Sunday, 14 July 2019 - 6:11pm
This week, I have been mostly reading:
- Fake News Is an Oracle — Cory Doctorow in Locus:
Fake news is an instrument for measuring trauma, and the epistemological incoherence that trauma creates – the justifiable mistrust of the establishment that has nearly murdered our planet and that insists that making the richest among us much, much richer will benefit everyone, eventually. The contagion model for fighting fake news – replacing untrue statements with true ones – is like firefighting. It’s necessary, but it is responsive, even reactionary. The trauma model of fake news says that the fires will continue until we clear away the brush that makes them so easy to spark: until we address the underlying corruption that is rotting our society, fires will continue to rage. Simply put: if you want to make conspiracy theories less plausible, you should start by stamping out conspiracies.
- Sydney Ember’s Secret Sources: NYT reporter hides corporate ties of Sanders critics she highlights — Katie Halper at FAIR:
New York Times reporter Sydney Ember has a problem with Bernie Sanders—which may be why the paper has her cover him. Ember is supposed to write reported articles, not op-eds, but she consistently paints a negative picture of Sanders’ temperament, history, policies and/or political prospects in the over two dozen pieces she’s done on him. This makes sense, given the New York Times’ documented anti-Sanders bias, which can be found among both editors and reporters alike. The paper was caught making significant changes, without acknowledging them, to a 2016 article on Sanders hours after it went up: It changed the headline (from “Bernie Sanders Scored Victories for Years via Legislative Side Doors,” to “Via Legislative Side Doors, Bernie Sanders Won Modest Victories”); deleted a positive quote from a campaign advisor; and added two negative paragraphs. Even after the paper’s public editor chastised the Times for the practice known as stealth editing, the editors defended the changes because they “thought [the article] should say more about his realistic chances.” In its original form, the article didn’t cast enough doubt on Sanders’ viability and ability to govern, in other words.

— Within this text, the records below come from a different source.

Lemma world_open_lifecycle port_max tx o settle (w : World T) :
  world_open port_max tx o settle = Ok w -> lifecycle w.
Proof.
  intros [(s & tx' & Hs & ->)|(d & d' & reason & c & Ht & -> & _)]%world_open_cases; unfold lifecycle; simpl.
  - by destruct (open_shared_opened _ _ _ Hs).
  - by eapply teardown_dead.
Qed.

(** ** Nothing is ever undone *)

Definition rank (st : SessionState) : Z :=
  match st with Handshaking => 0 | Ready => 1 | Closed => 2 end.

(** Later states of one session. *)
Record advances (s s' : Shared) : Prop := {
  adv_rank : rank (sh_state s) <= rank (sh_state s');
  adv_ready : forall r, sh_ready s = Some r -> sh_ready s' = Some r;
  adv_remote : forall r, sh_remote s = Some r -> sh_remote s' = Some r;
  adv_closure : forall c, sh_closure s = Some c -> sh_closure s' = Some c;
  adv_cfg : sh_cfg s' = sh_cfg s
}.

Global Instance advances_preorder : PreOrder advances.
Proof.
  split; [by intros s; split|]. intros a b c [? ? ? ? ?] [? ? ? ? ?].
  split; [lia|eauto..|congruence].
Qed.

Lemma core_advances s s' : core_eq s s' -> advances s s'.
Proof. intros [? Hs Hr Hd Hc ? _ _ _]. split; rewrite ?Hs, ?Hr, ?Hd, ?Hc; done. Qed.

Lemma in_flight_advances s n : advances s (set_in_flight s n).
Proof. by split. Qed.
Lemma next_seq_snoc key es e :
  next_seq key (es ++ [e]) =
  if bool_decide (event_key e = key)
  then match evt_end e with Some _ => 0 | None => evt_seq e + 1 end else next_seq key es.
Proof. unfold next_seq. by rewrite foldl_app. Qed.

Lemma numbered_snoc es e : numbered es -> evt_seq e = next_seq (event_key e) es -> numbered (es ++ [e]).
Proof.
  intros Hn He pre e' post H. destruct (decide (post = [])) as [->|Hne].
  - apply app_inj_tail in H as [-> ->]. done.
  - destruct (exists_last Hne) as (post' & x & ->). rewrite app_comm_cons, app_assoc in H.
    apply app_inj_tail in H as [-> _]. by eapply Hn.
Qed.

Lemma numbered_prefix es rest : numbered (es ++ rest) -> numbered es.
Proof. intros Hn pre e post ->. eapply Hn. by rewrite <- app_assoc. Qed.

Section streams.
Context {RT : RustText} {SJ : SerdeJson}.

(** What one call does to the counters and the command queue. *)
Inductive stream_step (s s' : Shared) (cs : list Command) : Prop :=
| step_quiet : sh_event_sequences s' = sh_event_sequences s -> command_events cs = [] -> stream_step s s' cs
| step_emit (e : EventInput) :
    sh_state s = Ready ->
    let key := stream_key e in
    let seq := default 0 (sh_event_sequences s !! key) in
    cs = [CmdSend (event_frame e seq)] ->
    sh_event_sequences s' =
      (if ei_end e then delete key (sh_event_sequences s) else <[key := seq + 1]> (sh_event_sequences s)) ->
    (is_Some (sh_event_sequences s !! key) \/
     Z.of_nat (size (sh_event_sequences s)) < cfg_max_stream_keys (sh_cfg s)) ->
    stream_step s s' cs.

Lemma queue_same {A} (q cs : list A) : q = q ++ cs -> cs = [].
Proof. intros H. apply (f_equal length) in H. rewrite length_app in H. destruct cs; simpl in *; [done|lia]. Qed.

Lemma send_quiet s c cs :
  ch_queue (sh_commands (send_command s c).1) = ch_queue (sh_commands s) ++ cs -> command_event c = [] ->
  stream_step s (send_command s c).1 cs.
Proof.
  intros Hq Hc. pose proof (send_command_queue s c) as H.
  assert (sh_event_sequences (send_command s c).1 = sh_event_sequences s) as Hs.
  { unfold send_command. by destruct (ch_send _ _). }
  destruct (send_command s c) as [s' ok]. destruct H as [_ H]. simpl in *. rewrite H in Hq.
  apply app_inv_head in Hq as <-. left; [done|]. unfold command_events. destruct ok; simpl; by rewrite ?Hc.
Qed.

Lemma emit_stream s e cs :
  ch_queue (sh_commands (emit s e).1) = ch_queue (sh_commands s) ++ cs -> stream_step s (emit s e).1 cs.
Proof.
  unfold emit. intros Hq. case_bool_decide as Hst; simpl in *; [|apply queue_same in Hq as ->; by left].
  destruct (negb _ && _) eqn:Hlim; simpl in *; [apply queue_same in Hq as ->; by left|].
  destruct (assert_fits _ _ _); simpl in *; [|apply queue_same in Hq as ->; by left].
  pose proof (send_command_queue s (CmdSend (event_frame e (default 0 (sh_event_sequences s !! stream_key e))))) as H.
  destruct (send_command s _) as [s' ok] eqn:Es. destruct H as [_ H].
  destruct ok; simpl in *; rewrite H in Hq; apply app_inv_head in Hq as <-.
  - apply (step_emit _ _ _ e); try done. apply andb_false_iff in Hlim as [Hlim|Hlim]; bools; auto.
  - left; [|done]. unfold send_command in Es. destruct (ch_send _ _). by injection Es as <- _.
Qed.

Lemma shared_op_stream {T} s (a : Action T) cs :
  ch_queue (sh_commands (shared_op s a)) = ch_queue (sh_commands s) ++ cs -> stream_step s (shared_op s a) cs.
Proof.
  intros Hq. destruct a; simpl in *; try (apply queue_same in Hq as ->; by left).
  - assert (sh_event_sequences (guard_drop s g) = sh_event_sequences s /\ sh_commands (guard_drop s g) = sh_commands s)
      as [Hs Hc] by (unfold guard_drop; by repeat case_match).
    rewrite Hc in Hq. apply queue_same in Hq as ->. by left.
  - by apply send_quiet.
  - by apply send_quiet.
  - by apply emit_stream.
Qed.

End streams.

Section turns.
Context {RT : RustText} {SJ : SerdeJson} {T : Type} {PT : PortTx T}.

(** A turn passes events on in order and leaves the counters alone. *)
Definition passes_events (d d' : Driver T) : Prop :=
  (exists out, w_queue (d_writer d') = w_queue (d_writer d) ++ out /\
    frame_events out ++ command_events (ch_queue (sh_commands (d_shared d'))) =
    command_events (ch_queue (sh_commands (d_shared d)))) /\
  sh_event_sequences (d_shared d') = sh_event_sequences (d_shared d) /\
  sh_cfg (d_shared d') = sh_cfg (d_shared d).

Lemma passes_nothing (d d' : Driver T) out :
  w_queue (d_writer d') = w_queue (d_writer d) ++ out -> frame_events out = [] ->
  ch_queue (sh_commands (d_shared d')) = ch_queue (sh_commands (d_shared d)) ->
  sh_event_sequences (d_shared d') = sh_event_sequences (d_shared d) ->
  sh_cfg (d_shared d') = sh_cfg (d_shared d) -> passes_events d d'.
Proof. intros Hw Ho Hq Hs Hc. split; [|done]. exists out. by rewrite Ho, Hq. Qed.

Lemma on_branch_events (d : Driver T) b :
  tracking_ok (d_shared d) (d_tracking d) -> branch_ok d b -> passes_events d (on_branch d b).1.
Proof.
  intros Htk Hb. destruct b as [o| | |st|c|[[f|cl]|]];
    try (eapply (passes_nothing _ _ []); by rewrite ?app_nil_r).
  - simpl. unfold on_handshake_timeout, settle_ready. destruct (sh_ready (d_shared d));
      eapply (passes_nothing _ _ []); by rewrite ?app_nil_r.
  - simpl. unfold on_liveness_tick. destruct (d_awaiting_pong d).
    + eapply (passes_nothing _ _ []); by rewrite ?app_nil_r.
    + by eapply (passes_nothing _ _ [FPing]).
  - simpl. destruct (on_handler_settled _ _ _ _) as [[s tk] w] eqn:E.
    destruct (on_settled_step _ _ _ _ _ _ _ Htk Hb E) as (_ & f & -> & [id Hr] & _ & -> & _).
    eapply (passes_nothing _ _ [f]); try done. by destruct f.
  - destruct Hb as [rest Hq]. cbn [on_branch]. set (d0 := set_shared d _).
    assert (Hrest : ch_queue (sh_commands (d_shared d0)) = rest) by (simpl; unfold ch_recv; by rewrite Hq).
    assert (Hd0 : w_queue (d_writer d0) = w_queue (d_writer d) /\
      sh_event_sequences (d_shared d0) = sh_event_sequences (d_shared d) /\ sh_cfg (d_shared d0) = sh_cfg (d_shared d)) by done.
    clearbody d0. destruct Hd0 as (Hw & Hs & Hc).
    unfold passes_events. rewrite on_command_shared, Hrest, Hs, Hc, Hq. split; [|done].
    destruct c as [code reason|f reply|id forget|f]; simpl.
    + exists []. by rewrite Hw, app_nil_r.
    + exists [f]. split; [destruct f; simpl; by rewrite Hw|]. unfold frame_events, command_events. simpl.
      by rewrite app_nil_r.
    + exists [FCancel {| cancel_id := id |}]. split; [|done]. destruct forget; simpl; by rewrite Hw.
    + exists [f]. split; [by rewrite Hw|]. unfold frame_events, command_events. simpl. by rewrite app_nil_r.
  - simpl. destruct f as [h|r|r|e|e|c| | |c]; simpl; try (eapply (passes_nothing _ _ []); by rewrite ?app_nil_r).
    + unfold on_hello, settle_ready. repeat case_match; simplify_eq/=; eapply (passes_nothing _ _ []); by rewrite ?app_nil_r.
    + destruct (on_request _ _ _ _) as [[s tk] w] eqn:E.
      destruct (on_request_step _ _ _ _ _ _ _ Htk E) as (_ & out & -> & _ & -> & Herr).
      eapply (passes_nothing _ _ out); try done. unfold frame_events. clear E.
      induction Herr as [|f out [e ->] _ IH]; [done|exact IH].
    + eapply (passes_nothing _ _ []); simpl; rewrite ?app_nil_r; try done; unfold fan_out_event; by repeat case_match.
    + by eapply (passes_nothing _ _ [FPong]).
    + eapply (passes_nothing _ _ []); simpl; rewrite ?app_nil_r; try done; unfold fan_out_pong; by repeat case_match.
Qed.

Abbreviation shared w := (@d_shared T (@wo_driver T w)).
Abbreviation queue w := (ch_queue (sh_commands (shared w))).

- Today's Deep Learning Is Like Magic - In All The Wrong Ways — Kalev Leetaru in Forbes:
Much like the world of magic, deep learning today is largely defined by practitioners churning out a steady stream of limited one-trick algorithms that are then chained together into complex sequences by developers to solve problems. Under perfect circumstances and fed ideal input data that closely matches its original training data, the resulting solutions are nothing short of magic, allowing their users to suspend disbelief and imagine for a moment that an intelligent silicon being is behind their results. Yet the slightest change of even a single pixel can throw it all into chaos, resulting in absolute gibberish or even life-threatening outcomes.
- The psychological reasons behind why Trump behaves the way he does — and how the American public can break free — M Jane in the Independent, on a personality type that I have personally come to know rather too well:
There is a distinct and remarkable pain in the delusions of grandeur that Trump continues to press into society and, in turn, onto himself. His very specific need for attention, in any form, is reminiscent of a child of trauma. There is no safety — and no self — that is accepted and loved regardless of productivity or appearance. There is a threat at every turn — so, rather than build healthy relationships of accountability and mutual respect, there is a desire to subvert every social nicety and moral ethos because there is always the chance the carpet will be immediately pulled out from underneath his feet. His ongoing and persistent belief [in] winning by any means necessary is the rhetoric of someone who cannot survive a perceived loss. How fragile the form that insists it never feels the pain of loss. This fragility is, of course, mirrored in equal parts to the ego. The larger and more ominous the ego appears, the deeper and weaker is the core self. The smallest of blows is then taken deeply and personally, and the speed and ferocity in which he must lash out in order to recover is imperative to preserve the tenuous mirage of strength and power.
- What the Measles Epidemic Really Says About America — Peter Beinart:
Our amnesia about vaccines is part of a broader forgetting. Prior generations of Americans understood the danger of zero-sum economic nationalism, for instance, because its results remained visible in their lifetimes. When Al Gore debated Ross Perot about NAFTA in 1993, he reminded the Texan businessman of the 1930 Smoot-Hawley Tariff Act, which raised tariffs on 20,000 foreign products—prompting other countries to retaliate, deepening the Great Depression, and helping to elect Adolf Hitler. But fewer and fewer people remember the last global trade war. Similarly, as memories of Nazism fade across Europe and the United States, anti-Semitism is rising. Technology may improve; science may advance. But the fading of lessons that once seemed obvious should give pause to those who believe history naturally bends toward progress.